To manage this aspect, it's important to have a good understanding of the prospect's objectives and decision-making criteria.
In a situation where the sole decision-making criterion is price, and you're not the cheapest, that's as far as it goes. You need to highlight the desired objective and explain why our solution is the most suitable, and justify the price, explaining that with a low budget, it will be complicated, if not impossible, to achieve your objective.
You have to sell the value of your solution or service, but value is perceived in relation to price and return on investment. It's vital to understand the objective (time savings, performance, retention, etc.), to relate it to a monetary cost, and then to set it against the price of the proposed solution and/or service, and then to compare the ROI of different solutions.
It's also important to know the prospect's budget as quickly as possible, as this is an opportunity to qualify or disqualify very quickly and avoid wasting unnecessary time.
Secondly, when you're competing with a company that charges similar prices, you need to be aware of this fairly quickly, and not enter into negotiations until you know which solution your prospect has chosen for the same price.
The last word...
Do you have one or more resources you like to consult to improve your Sales approach?
I follow several personalities on LinkedIn that I find inspiring, including Charlotte Johnson who is an expert on the subject of prospecting, and Dan Elkeïm, the founder of Topo who shares interesting information.

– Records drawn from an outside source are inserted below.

(** * okteto: job translation pipeline (package [jobs]) and SSH tunnel pool
      (package [ssh])

    A shallow embedding of [pkg/k8s/jobs] ([get], [CreateDevJob],
    [translate]) and of [pkg/ssh] ([getConn], [getTCPConnection],
    [pool.keepAlive], [pool.stop]).  Go code that reads or writes the
    outside world (the cluster client, the clock, the heap of objects
    reached through pointers, the network, the log) is written in a state
    monad over an explicit world; Go's [(value, error)] results and
    run-time panics are the three cases of [Go.outcome].

    After the properties of these, the rest of the two packages
    ([retryNewClientConn]) and the image names and the cache handler of
    [pkg/cmd/build] ([GetRepoNameWithoutTag], [GetImageTag],
    [GetDevImageTag], [translateCacheHandler]), with Go strings as
    sequences of bytes. *)

From stdpp Require Import gmap strings list fin_maps pretty.
From Stdlib Require Import Ascii.

Open Scope string_scope.
Open Scope list_scope.
Open Scope stdpp_scope.

(** Go's [map[string]string].  A map value is either [nil] ([None]) or a
    map ([Some m]); reading and [delete] accept [nil], assignment panics. *)
Abbreviation smap := (gmap string string).
Abbreviation gomap := (option (gmap string string)).

(** ** Go run time: errors, panics, results *)
Module Go.

(** An [error] value: [ErrorS] is built by [errors.New] or by
    [fmt.Errorf] without [%w] (and stands for the errors of libraries
    too); [ErrorW] by [fmt.Errorf] with [%w], keeping the wrapped cause. *)
Inductive error : Type :=
| ErrorS (msg : string)
| ErrorW (msg : string) (cause : error).

(** [err.Error()] *)
Definition Error (e : error) : string :=
  match e with ErrorS m => m | ErrorW m _ => m end.

(** [fmt.Errorf(format, args...)] once the verbs are substituted. *)
Definition Errorf (msg : string) : error := ErrorS msg.

(** [fmt.Errorf(prefix + "%w", err)] *)
Definition Errorf_w (prefix : string) (err : error) : error :=
  ErrorW (prefix +:+ Error err) err.

(** What a call gives back: a value, a non-nil [error], or a panic. *)
Inductive outcome (A : Type) : Type :=
| Ok (a : A)
| Err (e : error)
| Panic (msg : string).
Global Arguments Ok {A} a.
Global Arguments Err {A} e.
Global Arguments Panic {A} msg.

Definition nil_map_write : string := "assignment to entry in nil map".
Definition nil_deref : string :=
  "invalid memory address or nil pointer dereference".
Definition index_out_of_range : string := "index out of range".

(** State monad with errors and panics over a world [W]. *)
Definition M (W A : Type) : Type := W → outcome A * W.

Definition ret {W A} (a : A) : M W A := λ w, (Ok a, w).

Definition bind {W A B} (m : M W A) (k : A → M W B) : M W B :=
  λ w, match m w with
       | (Ok a, w') => k a w'
       | (Err e, w') => (Err e, w')
       | (Panic s, w') => (Panic s, w')
       end.

Definition throw {W A} (e : error) : M W A := λ w, (Err e, w).
Definition panic {W A} (s : string) : M W A := λ w, (Panic s, w).
Definition gets {W A} (f : W → A) : M W A := λ w, (Ok (f w), w).
Definition modify {W} (f : W → W) : M W unit := λ w, (Ok tt, f w).

Global Instance M_ret W : MRet (M W) := @ret W.
Global Instance M_bind W : MBind (M W) := λ A B k m, bind m k.

End Go.
Export Go.

(** ** Kubernetes API types (k8s.io/api), the fields the package touches *)
Module K8s.

Record ObjectMeta : Type := {
  Name : string;
  Namespace : string;
  ResourceVersion : string;
  Labels : gomap;
  Annotations : gomap
}.

Record Toleration : Type := {
  Key : string; Operator : string; Value : string; Effect : string
}.

Record VolumeMount : Type := { MountName : string; MountPath : string }.

Record Container : Type := {
  ContainerName : string;
  Image : string;
  Command : list string;
  Args : list string;
  Env : list (string * string);
  VolumeMounts : list VolumeMount
}.

Record Volume : Type := { VolumeName : string; SecretName : option string }.

Record PodSecurityContext : Type := {
  RunAsUser : option Z; RunAsGroup : option Z; FSGroup : option Z
}.

Record PodSpec : Type := {
  Volumes : list Volume;
  InitContainers : list Container;
  Containers : list Container;
  Tolerations : list Toleration;
  Affinity : option string;
  SecurityContext : option PodSecurityContext
}.

Record PodTemplateSpec : Type := {
  TemplateMeta : ObjectMeta;
  TemplateSpec : PodSpec
}.

Record LabelSelector : Type := { MatchLabels : gomap }.

Record JobSpec : Type := {
  Selector : option LabelSelector;
  Template : PodTemplateSpec
}.

Record JobStatus : Type := { Active : Z; Succeeded : Z; Failed : Z }.

(** [batchv1.JobStatus{}] *)
Definition JobStatus_zero : JobStatus :=
  {| Active := 0; Succeeded := 0; Failed := 0 |}.

Record Job : Type := {
  Meta : ObjectMeta;
  Spec : JobSpec;
  Status : JobStatus
}.

(** Field assignments. *)
Definition set_Name (n : string) (m : ObjectMeta) : ObjectMeta :=
  {| Name := n; Namespace := Namespace m;
     ResourceVersion := ResourceVersion m;
     Labels := Labels m; Annotations := Annotations m |}.
Definition set_ResourceVersion (v : string) (m : ObjectMeta) : ObjectMeta :=
  {| Name := Name m; Namespace := Namespace m; ResourceVersion := v;
     Labels := Labels m; Annotations := Annotations m |}.
Definition set_Labels (l : gomap) (m : ObjectMeta) : ObjectMeta :=
  {| Name := Name m; Namespace := Namespace m;
     ResourceVersion := ResourceVersion m;
     Labels := l; Annotations := Annotations m |}.
Definition set_Annotations (a : gomap) (m : ObjectMeta) : ObjectMeta :=
  {| Name := Name m; Namespace := Namespace m;
     ResourceVersion := ResourceVersion m;
     Labels := Labels m; Annotations := a |}.
Definition set_Tolerations (ts : list Toleration) (s : PodSpec) : PodSpec :=
  {| Volumes := Volumes s; InitContainers := InitContainers s;
     Containers := Containers s; Tolerations := ts;
     Affinity := Affinity s; SecurityContext := SecurityContext s |}.

Definition with_Meta (f : ObjectMeta → ObjectMeta) (j : Job) : Job :=
  {| Meta := f (Meta j); Spec := Spec j; Status := Status j |}.
Definition set_Status (s : JobStatus) (j : Job) : Job :=
  {| Meta := Meta j; Spec := Spec j; Status := s |}.
Definition set_Selector (s : option LabelSelector) (j : Job) : Job :=
  {| Meta := Meta j;
     Spec := {| Selector := s; Template := Template (Spec j) |};
     Status := Status j |}.
Definition with_Template (f : PodTemplateSpec → PodTemplateSpec) (j : Job)
  : Job :=
  {| Meta := Meta j;
     Spec := {| Selector := Selector (Spec j);
                Template := f (Template (Spec j)) |};
     Status := Status j |}.
Definition with_TemplateMeta (f : ObjectMeta → ObjectMeta) : Job → Job :=
  with_Template (λ p, {| TemplateMeta := f (TemplateMeta p);
                         TemplateSpec := TemplateSpec p |}).
Definition with_TemplateSpec (f : PodSpec → PodSpec) : Job → Job :=
  with_Template (λ p, {| TemplateMeta := TemplateMeta p;
                         TemplateSpec := f (TemplateSpec p) |}).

The Blinklist app is also great for people who don't have time to read entire books as it does summaries, and in particular I've read summaries of books like "Selling Above and Below the Line" or "The Challenger Sale" which give key sales concepts.
I also watch every episode of Qlose by Qobra!
And finally, the Slack "Sales Tribes" community is also a great resource for sales people at all levels. It offers Random Coffees on a regular basis, and it's a great opportunity to exchange ideas with peers, which is very enriching.